Il s’arrêta après quelques pas, frappé par une idée.
Si Kahlan, une fois séparée de lui, avait cru qu’il était prisonnier à jamais du royaume des morts, aurait-elle continué à marcher vers les Contrées du Milieu ?
Non !
Il se retourna vers le Chas de l’Aiguille. Non ! Elle aurait rebroussé chemin pour rejoindre le grand sorcier !
Aller seule dans les Contrées du Milieu ne lui aurait servi à rien. Elle était venue en Terre d’Ouest pour trouver de l’aide. Une fois le Sourcier perdu, seul Zedd pouvait lui être d’une quelconque assistance.
Même s’il n’était pas entièrement sûr de ce raisonnement, Richard ne pouvait pas continuer son chemin sans avoir vérifié.
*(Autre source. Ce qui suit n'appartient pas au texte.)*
(* ===== verification/SlabAlloc.v ===== *)
(** * The slab allocator

    Models [SizedSlabAlloc] of [src/slab-alloc/src/lib.rs] over the
    [SlabSystem] interface: the freelist of slabs (partial slabs first, then
    full ones), the counters, the working set of full slabs, allocation,
    deallocation, collection of slabs that stayed full for a working period,
    and the destructor.  The current time is an argument, in nanoseconds. *)

From Stdlib Require Import ZArith Lia.
From S2P Require Import Prelude StdAlloc SlabUtil SlabList InitSystem SlabIface.
From stdpp Require Import base numbers list gmap option fin_maps.

Open Scope Z_scope.

Definition WORKING_PERIOD_SECONDS : Z := 15.

Record SizedSlabAlloc (S : Type) := mkSized {
  freelist : LinkedList;
  total_slabs : Z;
  num_full : Z;
  refcnt : Z;
  full_slab_working_set : WS.WorkingSet;
  slab_system : S;
  layout : Layout
}.
Arguments mkSized {S}.
Arguments freelist {S}.
Arguments total_slabs {S}.
Arguments num_full {S}.
Arguments refcnt {S}.
Arguments full_slab_working_set {S}.
Arguments slab_system {S}.
Arguments layout {S}.

Module SSA.
Section ops.
Context {Status : Type} `{!InitSystem Status} {S H : Type} `{!Linkable H} `{!SlabSystem (Status := Status) S H}.

Definition new (layout : Layout) (slabs : S) (now : Z) : SizedSlabAlloc S :=
  mkSized LL.new 0 0 0 (WS.new 0 now) slabs layout.

(** List operations run on the heap of the slab system. *)
Definition list_insert_back (x : SizedSlabAlloc S) (t : Z) : res (SizedSlabAlloc S) :=
  '(l, m) ← LL.insert_back (freelist x) (sys_heap (slab_system x)) t;
  Ok (mkSized l (total_slabs x) (num_full x) (refcnt x) (full_slab_working_set x) (set_heap (slab_system x) m) (layout x)).
Definition list_insert_front (x : SizedSlabAlloc S) (t : Z) : res (SizedSlabAlloc S) :=
  '(l, m) ← LL.insert_front (freelist x) (sys_heap (slab_system x)) t;
  Ok (mkSized l (total_slabs x) (num_full x) (refcnt x) (full_slab_working_set x) (set_heap (slab_system x) m) (layout x)).
Definition list_move_to_back (x : SizedSlabAlloc S) (t : Z) : res (SizedSlabAlloc S) :=
  '(l, m) ← LL.move_to_back (freelist x) (sys_heap (slab_system x)) t;
  Ok (mkSized l (total_slabs x) (num_full x) (refcnt x) (full_slab_working_set x) (set_heap (slab_system x) m) (layout x)).
Definition list_remove_front (x : SizedSlabAlloc S) : res (Z * SizedSlabAlloc S) :=
  '(t, l, m) ← LL.remove_front (freelist x) (sys_heap (slab_system x));
  Ok (t, mkSized l (total_slabs x) (num_full x) (refcnt x) (full_slab_working_set x) (set_heap (slab_system x) m) (layout x)).
Definition list_remove_back (x : SizedSlabAlloc S) : res (Z * SizedSlabAlloc S) :=
  '(t, l, m) ← LL.remove_back (freelist x) (sys_heap (slab_system x));
  Ok (t, mkSized l (total_slabs x) (num_full x) (refcnt x) (full_slab_working_set x) (set_heap (slab_system x) m) (layout x)).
N’étant pas très loin de l’endroit où il avait combattu les ombres – et perdu Kahlan – il fit demi-tour et s’engagea de nouveau dans le Chas de l’Aiguille.
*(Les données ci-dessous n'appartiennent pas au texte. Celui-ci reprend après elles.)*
(* ===== verification/Backing.v ===== *)
(** * Backing memory of slabs

    The [UntypedObjectAlloc] trait of [src/object-alloc/src/lib.rs], which
    hands out blocks of one fixed layout, as an interface with its documented
    laws; and [src/slab-alloc/src/backing.rs], which builds one from a general
    [Alloc] (of the standard library, here an interface too). *)

From Stdlib Require Import ZArith Lia.
From S2P Require Import Prelude StdAlloc.
From stdpp Require Import base numbers list gmap option.

Open Scope Z_scope.

(** A block of the address space for a layout. *)
Definition block_ok (l : Layout) (p : Z) : Prop :=
  0 < p ∧ p + layout_size l < 2 ^ 64 ∧ (layout_align l | p).

Definition disjoint_from (p n q m : Z) : Prop := p + n ≤ q ∨ q + m ≤ p.

(** [trait UntypedObjectAlloc]; [Err(Exhausted)] is [None].  [oa_live] is the
    set of blocks handed out and not returned. *)
Class UntypedObjectAlloc (B : Type) := {
  oa_layout : B → Layout;
  oa_alloc : B → res (option Z * B);
  oa_dealloc : B → Z → res B;
  oa_live : B → gset Z;
  oa_inv : B → Prop;
  oa_alloc_spec b : oa_inv b →
    ∃ r b', oa_alloc b = Ok (r, b') ∧ oa_inv b' ∧ oa_layout b' = oa_layout b ∧
      match r with
      | None => oa_live b' = oa_live b
      | Some p => block_ok (oa_layout b) p ∧
          (∀ q, q ∈ oa_live b → disjoint_from p (layout_size (oa_layout b)) q (layout_size (oa_layout b))) ∧
          oa_live b' = {[p]} ∪ oa_live b
      end;
  oa_dealloc_spec b p : oa_inv b → p ∈ oa_live b →
    ∃ b', oa_dealloc b p = Ok b' ∧ oa_inv b' ∧ oa_layout b' = oa_layout b ∧ oa_live b' = oa_live b ∖ {[p]};
}.

(** The standard library's [Alloc]: blocks of any supported layout. *)
Class Alloc (A : Type) := {
  al_alloc : A → Layout → res ((Z + AllocErr) * A);
  al_dealloc : A → Z → Layout → res A;
  al_live : A → gmap Z Layout;
  al_supports : Layout → Prop;
  al_inv : A → Prop;
  al_alloc_spec a l : al_inv a → al_supports l →
    ∃ r a', al_alloc a l = Ok (r, a') ∧ al_inv a' ∧
      match r with
      | inl p => block_ok l p ∧
          (∀ q lq, al_live a !! q = Some lq → disjoint_from p (layout_size l) q (layout_size lq)) ∧
          al_live a' = <[p:=l]> (al_live a)
      | inr (Exhausted _) => al_live a' = al_live a
      | inr AllocUnsupported => False
      end;
  al_dealloc_spec a p l : al_inv a → al_live a !! p = Some l →
    ∃ a', al_dealloc a p l = Ok a' ∧ al_inv a' ∧ al_live a' = delete p (al_live a);
}.

Module AOA.
Section ops.
Context {A : Type} `{!Alloc A}.

(** [AllocObjectAlloc]. *)
Record AllocObjectAlloc := mkAOA { aoa_alloc : A; aoa_layout : Layout }.

Definition new (alloc : A) (layout : Layout) : AllocObjectAlloc := mkAOA alloc layout.

Definition alloc (b : AllocObjectAlloc) : res (option Z * AllocObjectAlloc) :=
  '(r, a) ← al_alloc (aoa_alloc b) (aoa_layout b);
  match r with
  | inl ptr => Ok (Some ptr, mkAOA a (aoa_layout b))
  | inr (Exhausted _) => Ok (None, mkAOA a (aoa_layout b))
  | inr AllocUnsupported => Fault Unreachable
  end.

Definition dealloc (b : AllocObjectAlloc) (ptr : Z) : res AllocObjectAlloc :=
  a ← al_dealloc (aoa_alloc b) ptr (aoa_layout b);
  Ok (mkAOA a (aoa_layout b)).
End ops.
End AOA.

(** The backing allocators of the two features.  The global heap and the mmap
    allocators are parameters, as is the system's [hugepage_supported]. *)
Section providers.
Context {A : Type} `{!Alloc A} (PAGE_SIZE : Z).

(** [heap::get_aligned] and [heap::get_large]. *)
Definition heap_get_aligned (Heap : A) (layout : Layout) : res (option (AOA.AllocObjectAlloc (A := A))) :=
  if PAGE_SIZE <? layout_size layout then Ok None else Ok (Some (AOA.new Heap layout)).

Definition heap_get_large (Heap : A) (layout : Layout) : res (AOA.AllocObjectAlloc (A := A)) :=
  Ok (AOA.new Heap layout).

(** [mmap::get_aligned] (on Linux) and [mmap::get_large]; [map_default] and
    [map_huge n] are the allocators [MapAlloc::default] and the builder with
    [huge_pagesize(n)] construct. *)
Definition mmap_get_aligned (map_default : A) (map_huge : Z → A) (hugepage_supported : Z → bool) (layout : Layout) :
    res (option (AOA.AllocObjectAlloc (A := A))) :=
  _ ← rassert (layout_size layout =? layout_align layout);
  if negb (layout_size layout =? PAGE_SIZE) then
    if hugepage_supported (layout_size layout) then Ok (Some (AOA.new (map_huge (layout_size layout)) layout)) else Ok None
  else Ok (Some (AOA.new map_default layout)).

Definition mmap_get_large (map_default : A) (layout : Layout) : res (AOA.AllocObjectAlloc (A := A)) :=
  _ ← rassert (layout_align layout <=? PAGE_SIZE);
  Ok (AOA.new map_default layout).
End providers.

(** ** Lemmas *)
Lemma disjoint_from_sym p n q m : disjoint_from p n q m → disjoint_from q m p n.
Proof. unfold disjoint_from. tauto. Qed.

(** [AllocObjectAlloc] meets the interface for a layout its allocator
    supports. *)
#[export] Instance alloc_object_alloc {A} `{!Alloc A} : UntypedObjectAlloc (AOA.AllocObjectAlloc (A := A)).
Proof.
  refine {| oa_layout := AOA.aoa_layout; oa_alloc := AOA.alloc; oa_dealloc := AOA.dealloc;
    oa_live b := dom (filter (fun kl => kl.2 = AOA.aoa_layout b) (al_live (AOA.aoa_alloc b)));
    oa_inv b := al_inv (AOA.aoa_alloc b) ∧ al_supports (AOA.aoa_layout b) ∧ 0 < layout_size (AOA.aoa_layout b) |}.
  - intros [a l] (Hi & Hs & Hpos). unfold AOA.alloc. cbn. destruct (al_alloc_spec a l Hi Hs) as (r & a' & -> & Hi' & Hr). cbn [mbind res_bind].
    destruct r as [p|[req|]]; [| |done].
    + destruct Hr as (Hb & Hd & Hl). eexists _, _. split; [done|]. cbn. split; [done|]. split; [done|]. split; [done|]. split.
      * intros q (lq & Hq)%elem_of_dom. apply map_lookup_filter_Some in Hq as [Hq E]. cbn in E. subst lq. eauto.
      * rewrite Hl, map_filter_insert_True, dom_insert_L by done. done.
    + eexists _, _. split; [done|]. cbn. by rewrite Hr.
  - intros [a l] p (Hi & Hs & Hpos) Hp. cbn in *. apply elem_of_dom in Hp as [lp Hp].
    apply map_lookup_filter_Some in Hp as [Hp E]. cbn in E. subst lp. unfold AOA.dealloc. cbn.
    destruct (al_dealloc_spec a p l Hi Hp) as (a' & -> & Hi' & Hl). cbn. eexists. split; [done|]. cbn. split; [done|]. split; [done|].
    rewrite Hl, map_filter_delete, dom_delete_L. done.
Defined.

(** ** A heap to run with

    Hands out consecutive blocks of any layout below a limit. *)
Record BumpHeap := mkBumpHeap { bh_next : Z; bh_limit : Z; bh_live : gmap Z Layout }.

Definition bh_alloc (h : BumpHeap) (l : Layout) : res ((Z + AllocErr) * BumpHeap) :=
  let p := bh_next h + (- bh_next h) mod layout_align l in
  let n := p + layout_size l in
  if n <=? bh_limit h then Ok (inl p, mkBumpHeap n (bh_limit h) (<[p:=l]> (bh_live h))) else Ok (inr (Exhausted l), h).

Definition bh_dealloc (h : BumpHeap) (p : Z) (_ : Layout) : res BumpHeap :=
  Ok (mkBumpHeap (bh_next h) (bh_limit h) (delete p (bh_live h))).

Definition bh_inv (h : BumpHeap) : Prop :=
  0 < bh_next h ∧ bh_limit h < 2 ^ 62 ∧ ∀ q l, bh_live h !! q = Some l → 0 < layout_size l ∧ q + layout_size l ≤ bh_next h.

#[export] Instance bump_heap_alloc : Alloc BumpHeap.
Proof.
  refine {| al_alloc := bh_alloc; al_dealloc := bh_dealloc; al_live := bh_live; al_inv := bh_inv;
    al_supports l := 0 < layout_size l ∧ 0 < layout_align l |}.
  - intros h l (H1 & H2 & H3) [Hs Ha]. unfold bh_alloc. pose proof (Z.mod_pos_bound (- bh_next h) (layout_align l) Ha).
    set (p := bh_next h + (- bh_next h) mod layout_align l). destruct (Z.leb_spec (p + layout_size l) (bh_limit h)).
    + eexists _, _. split; [done|]. split; [|split; [|split; [|done]]].
      * unfold bh_inv. cbn. split_and!; [unfold p; lia|done|]. intros q lq Hq. apply lookup_insert_Some in Hq as [[<- <-]|[_ Hq]]; [lia|].
        apply H3 in Hq. unfold p. lia.
      * split; [unfold p; lia|]. split; [lia|]. apply Z.mod_divide; [lia|]. unfold p.
        rewrite Z.add_mod_idemp_r by lia. replace (bh_next h + - bh_next h) with 0 by lia. apply Z.mod_0_l. lia.
      * intros q lq Hq. apply H3 in Hq. unfold disjoint_from, p. lia.
    + eexists _, _. split; [done|]. done.
  - intros h p l (H1 & H2 & H3) Hp. eexists. split; [done|]. split; [|done]. unfold bh_inv. cbn. split_and!; try done.
    intros q lq Hq. apply lookup_delete_Some in Hq as [_ Hq]. eauto.
Defined.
La lumière verte salua son retour ! Revenu sur ses pas, il retrouva rapidement le lieu de son affrontement contre les spectres. Devant ses propres empreintes, il fut surpris d’avoir parcouru autant de terrain pendant cet affrontement. Il ne se souvenait plus d’avoir tellement tourné en rond et piétiné. Mais il ne se rappelait pas grand-chose de la bataille, à part la fin…
Soudain, il vit ce qu’il était venu chercher : leurs traces, à Kahlan et à lui, puis celles de la jeune femme, seule… Il les suivit avec l’espoir qu’elles ne le conduiraient pas vers le mur de la frontière. Puis il s’accroupit pour les étudier de plus près. Kahlan avait erré un moment, désorientée, avant de s’arrêter… et de rebrousser chemin !
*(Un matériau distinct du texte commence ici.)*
Lemma map_step_inv base st st' : map_inv base st → map_step st st' → map_inv base st'.
Proof.
  intros [Hk Hinv] Hst. pose proof k_page_pos as HP.
  destruct Hst as [k live l p k' Hl E|k live l e k' Hl E|k live l p k' Hl E|k live p l k' Hp E|k live p l l' q k' Hp Hl' E|k live p l l' e k' Hp Hl' E|k live p l l' b k' Hp Hl' E];
    cbn [fst snd] in *; try (pose proof (proj1 (proj1 (proj2 Hinv) _ _ Hp)) as Hat; pose proof (pinv_pages _ _ _ _ _ _ Hinv Hp) as Hsub).
  - destruct (map_alloc_spec m Hm k l Hk Hl) as (r & k1 & E' & Hk' & Hr). rewrite E' in E. injection E as -> ->.
    destruct Hr as (Hat & Hd & Hmap & _). split; [done|]. cbn. rewrite Hmap. by apply pinv_insert.
  - destruct (map_alloc_spec m Hm k l Hk Hl) as (r & k1 & E' & Hk' & Hr). rewrite E' in E. injection E as -> ->.
    destruct e; [|done]. destruct Hr as [_ ->]. by split.
  - unfold MMap.alloc_zeroed in E. rewrite lift_assert in E by (apply Z.ltb_lt; apply Hl).
    destruct (map_alloc_spec m Hm k l Hk Hl) as (r & k1 & E' & Hk' & Hr). rewrite E' in E. injection E as -> ->.
    destruct Hr as (Hat & Hd & Hmap & _). split; [done|]. cbn. rewrite Hmap. by apply pinv_insert.
  - destruct (map_dealloc_spec m k p l Hk Hat) as (k1 & E' & Hk' & Hmap & _). rewrite E' in E. injection E as <-.
    split; [done|]. cbn. rewrite Hmap. by apply pinv_delete.
  -  destruct (map_realloc_spec m Hm k p l l' Hk Hat Hl') as (r & k1 & E' & Hk' & Hr); [done|]. rewrite E' in E. injection E as -> ->.
    split; [done|]. by eapply resized_inv.
  -  destruct (map_realloc_spec m Hm k p l l' Hk Hat Hl') as (r & k1 & E' & Hk' & Hr); [done|]. rewrite E' in E. injection E as -> ->.
    destruct e; [|done]. subst k'. by split.
  - apply grow_shrink_resize in E.  destruct (resize_in_place_spec m Hm k p l l' Hk Hat Hl') as (r & k1 & E' & Hk' & Hr); [done|]. rewrite E' in E. injection E as -> ->.
    destruct b; [|subst k'; by split]. split; [done|]. cbn. rewrite <- (insert_delete_eq live p). by eapply resized_inv.
Qed.

(** What the operations do in a reachable state: they never panic, and a
    failure changes nothing. *)
Definition map_ready (k : K) (live : gmap Z Layout) : Prop :=
  (∀ l, map_legal k_page l → ∃ r k', MMap.alloc m l k = Ok (r, k') ∧
    match r with
    | inl p => mapped_fresh k p l k' ∧ live !! p = None ∧ ∀ q lq, live !! q = Some lq → disjoint_from p (layout_size l) q (layout_size lq)
    | inr (Exhausted _) => k' = k
    | inr AllocUnsupported => False
    end) ∧
  ∀ p l, live !! p = Some l →
    (∃ k', MMap.dealloc m p l k = Ok (tt, k') ∧ k_mapped k' = k_mapped k ∖ block_pages k_page p l) ∧
    ∀ l', map_legal k_page l' →
      (∃ r k', MMap.realloc m p l l' k = Ok (r, k')) ∧
      (layout_align l' = layout_align l → layout_size l ≤ layout_size l' → ∃ b k', MMap.grow_in_place m p l l' k = Ok (b, k')) ∧
      (layout_align l' = layout_align l → layout_size l' ≤ layout_size l → ∃ b k', MMap.shrink_in_place m p l l' k = Ok (b, k')).

Lemma map_inv_ready base k live : map_inv base (k, live) → map_ready k live.
Proof.
  intros [Hk Hinv]. cbn in *. pose proof k_page_pos as HP. split.
  - intros l Hl. destruct (map_alloc_spec m Hm k l Hk Hl) as (r & k' & E & Hk' & Hr). exists r, k'. split; [done|].
    destruct r as [p|[l'|]]; [|by destruct Hr|done]. split; [done|]. destruct Hr as (Hat & Hd & Hmap & _).
    pose proof (pinv_fresh _ HP _ _ _ _ _ Hinv Hat Hd) as Hnone. split; [done|]. intros q lq Hq.
    pose proof (pinv_insert _ HP _ _ _ _ _ Hinv Hat Hd) as Hins. assert (p ≠ q) by congruence.
    apply (pinv_disjoint _ HP _ _ _ p l q lq Hins); [by rewrite lookup_insert_eq|by rewrite lookup_insert_ne|done].
  - intros p l Hp. pose proof (proj1 (proj1 (proj2 Hinv) _ _ Hp)) as Hat. pose proof (pinv_pages _ _ _ _ _ _ Hinv Hp) as Hsub. split.
    + destruct (map_dealloc_spec m k p l Hk Hat) as (k' & E & _ & Hmap & _). eauto.
    + intros l' Hl'. pose proof Hat as ((Hs & _) & _). pose proof Hl' as (Hs' & _).
      destruct (resize_in_place_spec m Hm k p l l' Hk Hat Hl' Hsub) as (b & k1 & Er & _). split_and!.
      * destruct (map_realloc_spec m Hm k p l l' Hk Hat Hl' Hsub) as (r & k' & E & _). eauto.
      * intros Ha Hle. exists b, k1. unfold MMap.grow_in_place. rewrite !lift_assert; try (apply Z.ltb_lt; lia); try (apply Z.leb_le; lia); [done|by apply Z.eqb_eq].
      * intros Ha Hle. exists b, k1. unfold MMap.shrink_in_place. rewrite !lift_assert; try (apply Z.ltb_lt; lia); try (apply Z.leb_le; lia); [done|by apply Z.eqb_eq].
Qed.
Richard se releva d’un bond, le cœur battant à tout rompre. Autour de lui, la lumière verte, omniprésente, lui tapait sur les nerfs. Où pouvait être Kahlan, à présent ? Il leur avait fallu presque toute la nuit pour traverser le Chas de l’Aiguille. Mais alors, ils ignoraient où était le chemin. Pour revenir en arrière, il suffisait de remonter leurs traces précédentes.
Il allait devoir marcher vite. S’il voulait rattraper Kahlan, pas question d’être trop prudent ! À point nommé, il se souvint de ce que Zedd avait dit en lui donnant L’Épée de Vérité : la colère, justement, faisait parfois oublier toute prudence.
Quand le Sourcier dégaina son arme, la note métallique unique emplit l’air de la matinée grisâtre. Aussitôt, la colère coula dans ses veines. Sans plus réfléchir, il remonta la piste, les yeux rivés sur les empreintes de pas. Tout à sa fureur, il ignora les coups de boutoir que lui expédiaient les murs chaque fois qu’il les frôlait. Lorsque les empreintes tournaient ou faisaient des écarts, il ne s’arrêtait pas, parfois contraint d’accomplir de petits prodiges pour parvenir à conserver son équilibre.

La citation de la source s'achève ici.